### Exercise details
Please retype the material beneath this task exactly, starting with its first line and finishing with the line containing "cellAt B 0 c ≠ Some None ↔".

### Records for this task
:::
(** C5: applyMove fails exactly when isValidMove is false, that is
    when the column is outside [0,7) or its top cell is not empty
    (occupied, on a 6 x 7 board). Otherwise it returns the lowest
    empty row of the column and a board that holds the team in that
    cell and equals the input everywhere else. Over the object store,
    the returned board and its rows are arrays that did not exist
    before the call and every array that existed is unchanged, so the
    input board still denotes the same value. Moves into an empty
    column use rows 5, 4, 3, ... in turn. *)
Theorem applyMove_gravity_and_immutability (B : Board) c t :
  (isValidMove B c = false ↔ c < 0 ∨ 7 ≤ c ∨ cellAt B 0 c ≠ Some None)
  ∧ (wfBoard B → 0 ≤ c < 7 →
     cellAt B 0 c ≠ Some None ↔ ∃ t', cellAt B 0 c = Some (Some t'))
  ∧ (isValidMove B c = false →
     applyMove B c t = inl (InvalidMove c)
     ∧ ∀ h b, Store.boardOf h b = Some B →
         Store.applyMove h b c t = (h, inl (InvalidMove c)))
  ∧ (isValidMove B c = true →
     ∃ r, isLowestEmptyRow B c r
       ∧ applyMove B c t = inr (withCell B r c t, r)
       ∧ cellAt (withCell B r c t) r c = Some (Some t)
       ∧ (∀ r' c', (r', c') ≠ (r, c) →
            cellAt (withCell B r c t) r' c' = cellAt B r' c')
       ∧ ∀ h b, Store.boardOf h b = Some B →
           ∃ h' b' rows',
             Store.applyMove h b c t = (h', inr (b', r))
             ∧ Store.boardOf h' b' = Some (withCell B r c t)
             ∧ h ⊆ h'
             ∧ Store.boardOf h' b = Some B
             ∧ h !! b' = None
             ∧ h' !! b' = Some (Store.BoardArray rows')
             ∧ Forall (λ l, h !! l = None) rows')
  ∧ (∀ ts, 0 ≤ c < 7 → (length ts ≤ 6)%nat → emptyColumn B c →
     ∃ B', applyMoves B c ts = Some (B', stackedRows (length ts))).
Proof.
  split; [apply isValidMove_false|].
  split; [apply wfBoard_top_cell|].
  split; [|split].
  - intros Hv. split; [by apply applyMove_invalid|].
    intros h b HB. by eapply store_applyMove_invalid.
  - intros Hv.
    destruct (applyMove_valid B c t Hv) as (r & Hlow & Happly).
    exists r. split; [done|]. split; [done|]. split; [|split].
    + rewrite cellAt_withCell. case_bool_decide as Hd; [done|].
      exfalso. apply Hd. destruct Hlow as (_ & -> & _). by eauto.
    + intros r' c' Hne. rewrite cellAt_withCell.
      case_bool_decide as Hd; [|done]. destruct Hd as (-> & -> & _). done.
    + intros h b HB.
      destruct (store_applyMove_valid h b B c t HB Hv)
        as (h' & b' & rows' & r0 & Hrun & Happly0 & Hrest).
      assert (r0 = r) as -> by congruence.
      by exists h', b', rows'.
  - intros ts. apply applyMoves_stack.
Qed.

Lemma applyMove_gravity_and_immutability_witness :
  applyMove newBoard 3 red = inr (withCell newBoard 5 3 red, 5)
  ∧ (∃ h' b', Store.applyMove Sample.stored 7 3 red = (h', inr (b', 5))
       ∧ Store.boardOf h' b' = Some (withCell newBoard 5 3 red)
       ∧ Store.boardOf h' 7%positive = Some newBoard
       ∧ Sample.stored ⊆ h')
  ∧ (∃ B', applyMoves newBoard 3 [red; yellow; red] = Some (B', [5; 4; 3])).
Proof.
  destruct (applyMove_gravity_and_immutability newBoard 3 red)
    as (_ & _ & _ & Hvalid & Hstack).
  destruct Hvalid as (r & Hlow & Happly & _ & _ & Hstore); [reflexivity|].
  assert (r = 5) as ->.
  { apply (isLowestEmptyRow_unique newBoard 3); [done|].
    split; [lia|]. split; [reflexivity|]. intros r' ?. lia. }
  split; [exact Happly|]. split.
  - destruct (Hstore Sample.stored 7%positive) as (h' & b' & rows' & Hrun & Hnew & Hsub & Hold & _).
    { vm_compute. reflexivity. }
    exists h', b'. by repeat split.
  - apply (Hstack [red; yellow; red]); [lia|cbn; lia|].
    intros r' Hr'. each_row r'; reflexivity.
Defined.
End ApplyMove.

Section Tally.
Import MajorityTurnDecider.
Variable validCols : list Z.

Lemma votesFor_set_index counts i x k :
  is_Some (at_index counts i) →
  votesFor (set_index counts i x) k
  = if bool_decide (i = k) then x else votesFor counts k.
Proof.
  intros Hi. unfold votesFor. rewrite at_index_set_index.
  repeat case_bool_decide; try done; exfalso; tauto.
Qed.

Lemma length_set_index {A} (a : list A) i x :
  length (set_index a i x) = length a.
Proof. unfold set_index. destruct (i <? 0); [done|]. apply length_insert. Qed.

(** One vote adds one to its column when the column is counted, and
    changes nothing otherwise. *)
Lemma countVote_spec counts v :
  length counts = 7%nat →
  length (countVote validCols counts v) = 7%nat
  ∧ ∀ k, votesFor (countVote validCols counts v) k
         = votesFor counts k
           + (if bool_decide (v = k ∧ counted validCols v) then 1 else 0).
Proof.
  intros Hlen. unfold countVote, counted.
  destruct (includes validCols v) eqn:Hv; cbn.
  - apply includes_true in Hv.
    destruct (Z.geb_spec v 0), (Z.ltb_spec v 7); cbn;
      try (split; [done|]; intros k; case_bool_decide; lia).
    split; [by rewrite length_set_index|]. intros k.
    rewrite votesFor_set_index by (apply at_index_in_range; lia).
    repeat case_bool_decide; subst; try lia; try (unfold votesFor; lia);
      exfalso; tauto.
  - split; [done|]. intros k. case_bool_decide as Hd; [|lia].
    destruct Hd as (_ & Hin%includes_true & _). congruence.
Qed.

Lemma foldl_countVote_spec vs : ∀ counts,
  length counts = 7%nat →
  length (foldl (countVote validCols) counts vs) = 7%nat
  ∧ ∀ k, votesFor (foldl (countVote validCols) counts vs) k
         = votesFor counts k
           + (if bool_decide (counted validCols k)
              then Z.of_nat (length (filter (λ v, v = k) vs)) else 0).
Proof.
  induction vs as [|v vs IH]; intros counts Hlen; cbn [foldl].
  { split; [done|]. intros k. rewrite filter_nil. cbn. case_bool_decide; lia. }
  destruct (countVote_spec counts v Hlen) as [Hlen' Hstep].
  destruct (IH _ Hlen') as [Hlen'' Hrest].
  split; [done|]. intros k. rewrite Hrest, Hstep, filter_cons.
  destruct (decide (v = k)) as [->|Hne]; cbn [length].
  - repeat case_bool_decide; try lia; exfalso; tauto.
  - rewrite (bool_decide_eq_false_2 (v = k ∧ _)) by tauto.
    case_bool_decide; lia.
Qed.

Lemma size_filter_votes (votes : gmap string Z) (c : Z) :
  votersFor votes c
  = length (filter (λ v, v = c) ((map_to_list votes).*2)).
Proof.
  unfold votersFor. rewrite map_filter_alt.
  rewrite <-length_map_to_list.
  rewrite map_to_list_to_map.
  2:{ apply (sublist_NoDup _ ((map_to_list votes).*1));
        [apply NoDup_fst_map_to_list|].
      apply fmap_sublist, sublist_filter. }
  generalize (map_to_list votes). intros l.
  induction l as [|[i x] l IH]; [done|].
  rewrite fmap_cons, !filter_cons. cbn [snd].
  destruct (decide (x = c)); cbn [length]; by rewrite IH.
Qed.
End Tally.

Section TallyProperties.
Import GameEngine MajorityTurnDecider TurnManager.

Lemma tallyVotes_facts (votes : gmap string Z) (validCols : list Z) :
  length (tallyVotes votes validCols) = 7%nat
  ∧ Forall (λ x, 0 ≤ x) (tallyVotes votes validCols)
  ∧ (∀ c, counted validCols c →
       votesFor (tallyVotes votes validCols) c = Z.of_nat (votersFor votes c))
  ∧ (∀ c, ¬ counted validCols c →
       votesFor (tallyVotes votes validCols) c = 0).
Proof.
  unfold tallyVotes.
  destruct (foldl_countVote_spec validCols ((map_to_list votes).*2)
              [0; 0; 0; 0; 0; 0; 0] eq_refl) as [Hlen Hcount].
  assert (Hzero : ∀ k, votesFor [0; 0; 0; 0; 0; 0; 0] k = 0).
  { intros k. unfold votesFor.
    destruct (at_index _ k) as [x|] eqn:Hk; [|done]. cbn.
    apply at_index_elem_of in Hk.
    repeat (apply elem_of_cons in Hk as [->|Hk]; [done|]).
    by apply elem_of_nil in Hk. }
  split; [done|]. split; [|split].
  - apply Forall_lookup. intros i x Hi.
    rewrite <-(votesFor_lookup _ _ _ Hi), Hcount, Hzero.
    case_bool_decide; lia.
  - intros c Hc. rewrite Hcount, Hzero, bool_decide_eq_true_2 by done.
    by rewrite size_filter_votes.
  - intros c Hc. by rewrite Hcount, Hzero, bool_decide_eq_false_2.
Qed.

(** X1: tallyVotes returns 7 non-negative counts; the count of a
    column that is in validCols and inside [0,7) is the number of
    players whose vote is that column, and every other column counts
    0: votes for full or out-of-range columns are dropped. *)
Theorem tallyVotes_counts (votes : gmap string Z) (validCols : list Z) :
  length (tallyVotes votes validCols) = 7%nat
  ∧ Forall (λ x, 0 ≤ x) (tallyVotes votes validCols)
  ∧ (∀ c, counted validCols c →
       votesFor (tallyVotes votes validCols) c = Z.of_nat (votersFor votes c))
  ∧ (∀ c, ¬ counted validCols c →
       votesFor (tallyVotes votes validCols) c = 0).
Proof. apply tallyVotes_facts. Qed.

Lemma pickRandomColumn_at (columns : list Z) (i : nat) x :
  columns !! i = Some x →
  unitInterval (Z.of_nat i # Pos.of_nat (length columns))
  ∧ pickRandomColumn (Z.of_nat i # Pos.of_nat (length columns)) columns = x.
Proof.
  intros Hi. pose proof (lookup_lt_Some _ _ _ Hi) as Hlt.
  assert (Hpos : Z.pos (Pos.of_nat (length columns))
                 = Z.of_nat (length columns)).
  { rewrite <-positive_nat_Z, Nat2Pos.id by lia. done. }
  split.
  - unfold unitInterval, Qle, Qlt. cbn. rewrite Hpos. lia.
  - unfold pickRandomColumn.
    destruct (Nat.eqb_spec (length columns) 0); [lia|].
    assert (Qfloor ((Z.of_nat i # Pos.of_nat (length columns))
                    * inject_Z (Z.of_nat (length columns))) = Z.of_nat i)
      as ->.
    { unfold Qfloor, Qmult, inject_Z. cbn.
      rewrite Pos.mul_1_r, Hpos. apply Z.div_mul. lia. }
    by rewrite at_index_of_nat, Hi.
Qed.

Lemma maxVotesFrom_no_valid counts : ∀ c m,
  maxVotesFrom [] c counts m = m.
Proof. induction counts as [|x counts IH]; intros c m; cbn; [done|]. apply IH. Qed.

(** X4: with an empty list of valid columns decideColumn returns
    column 0 (the fallback of pickRandomColumn) for every count array
    and every random number. *)
Theorem decideColumn_no_valid_column u counts : decideColumn u counts [] = 0.
Proof.
  unfold decideColumn. destruct (foldl Z.add 0 counts =? 0); [done|].
  by rewrite maxVotesFrom_no_valid.
Qed.

(** X3: the tie-break has no fixed bias: for non-negative counts,
    every valid column that attains the maximum count among the valid
    columns is returned by decideColumn for some random number of
    [0, 1). *)
Theorem decideColumn_reaches_every_tied counts validCols c :
  Forall (λ x, 0 ≤ x) counts → attainsMax counts validCols c →
  ∃ u, unitInterval u ∧ decideColumn u counts validCols = c.
Proof.
  intros Hpos [Hc Hmax].
  assert (Hpick : ∀ l, c ∈ l → ∃ u, unitInterval u ∧ pickRandomColumn u l = c).
  { intros l [i Hi]%list_elem_of_lookup.
    destruct (pickRandomColumn_at l i c Hi). eauto. }
  unfold decideColumn.
  destruct (foldl Z.add 0 counts =? 0); [by apply Hpick|].
  set (m := maxVotesFrom validCols 0 counts 0).
  destruct (Z.eqb_spec m 0) as [|Hm]; [by apply Hpick|].
  apply Hpick, tiedColumnsFrom_spec.
  destruct (maxVotesFrom_spec validCols counts 0 0) as (Hm0 & Hub & Hwit).
  fold m in Hm0, Hub, Hwit.
  destruct Hwit as [?|(k & Hk & Hin)]; [lia|].
  rewrite Z.add_0_l in Hin.
  pose proof (Hmax _ Hin) as Hge. rewrite (votesFor_lookup _ _ _ Hk) in Hge.
  destruct (votesFor_cases counts c) as [Hz|(j & -> & Hj)]; [lia|].
  exists j. split; [|split; [lia|done]].
  assert (votesFor counts (Z.of_nat j) ≤ m) as Hle.
  { apply (Hub j); [done|]. by rewrite Z.add_0_l. }
  rewrite Hj. f_equal. lia.
Qed.

Lemma decideColumn_reaches_every_tied_witness :
  ∃ u, unitInterval u
       ∧ decideColumn u [2; 1; 2; 1; 0; 2; 0] (seqZ 0 7) = 5.
Proof.
  apply (decideColumn_reaches_every_tied [2; 1; 2; 1; 0; 2; 0] (seqZ 0 7) 5).
  - repeat constructor; lia.
  - split; [apply elem_of_seqZ; lia|].
    intros v Hv%elem_of_seqZ. each_column v; vm_compute; discriminate.
Defined.
End TallyProperties.

Section Majority2.
Import GameEngine MajorityTurnDecider TurnManager.
Context {C : Type} `{IClock C}.

Lemma chosenBy_most_voted u g v :
  unitInterval u → isValidMove (board g) v = true →
  (votersFor (votes g) v ≤ votersFor (votes g) (chosenBy u g))%nat.
Proof.
  intros Hu Hv.
  assert (Hne : validColumns (board g) ≠ []).
  { intros Hnil. apply validColumns_spec in Hv. rewrite Hnil in Hv.
    by apply elem_of_nil in Hv. }
  destruct (tallyVotes_facts (votes g) (validColumns (board g)))
    as (_ & Hpos & Hcount & _).
  destruct (decideColumn_attainsMax (validColumns (board g)) u _ Hu Hne Hpos)
    as [Hin Hmax].
  assert (Hcounted : ∀ c, c ∈ validColumns (board g) →
                          counted (validColumns (board g)) c).
  { intros c Hc. split; [done|].
    by apply validColumns_spec, isValidMove_true in Hc as [? _]. }
  apply validColumns_spec in Hv.
  specialize (Hmax v Hv).
  rewrite !Hcount in Hmax by auto. unfold chosenBy. lia.
Qed.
:::
### Answer box
(** C5: applyMove fails exactly when isValidMove is false, that is
    when the column is outside [0,7) or its top cell is not empty
    (occupied, on a 6 x 7 board). Otherwise it returns the lowest
    empty row of the column and a board that holds the team in that
    cell and equals the input everywhere else. Over the object store,
    the returned board and its rows are arrays that did not exist
    before the call and every array that existed is unchanged, so the
    input board still denotes the same value. Moves into an empty
    column use rows 5, 4, 3, ... in turn. *)
Theorem applyMove_gravity_and_immutability (B : Board) c t :
  (isValidMove B c = false ↔ c < 0 ∨ 7 ≤ c ∨ cellAt B 0 c ≠ Some None)
  ∧ (wfBoard B → 0 ≤ c < 7 →
     cellAt B 0 c ≠ Some None ↔ ∃ t', cellAt B 0 c = Some (Some t'))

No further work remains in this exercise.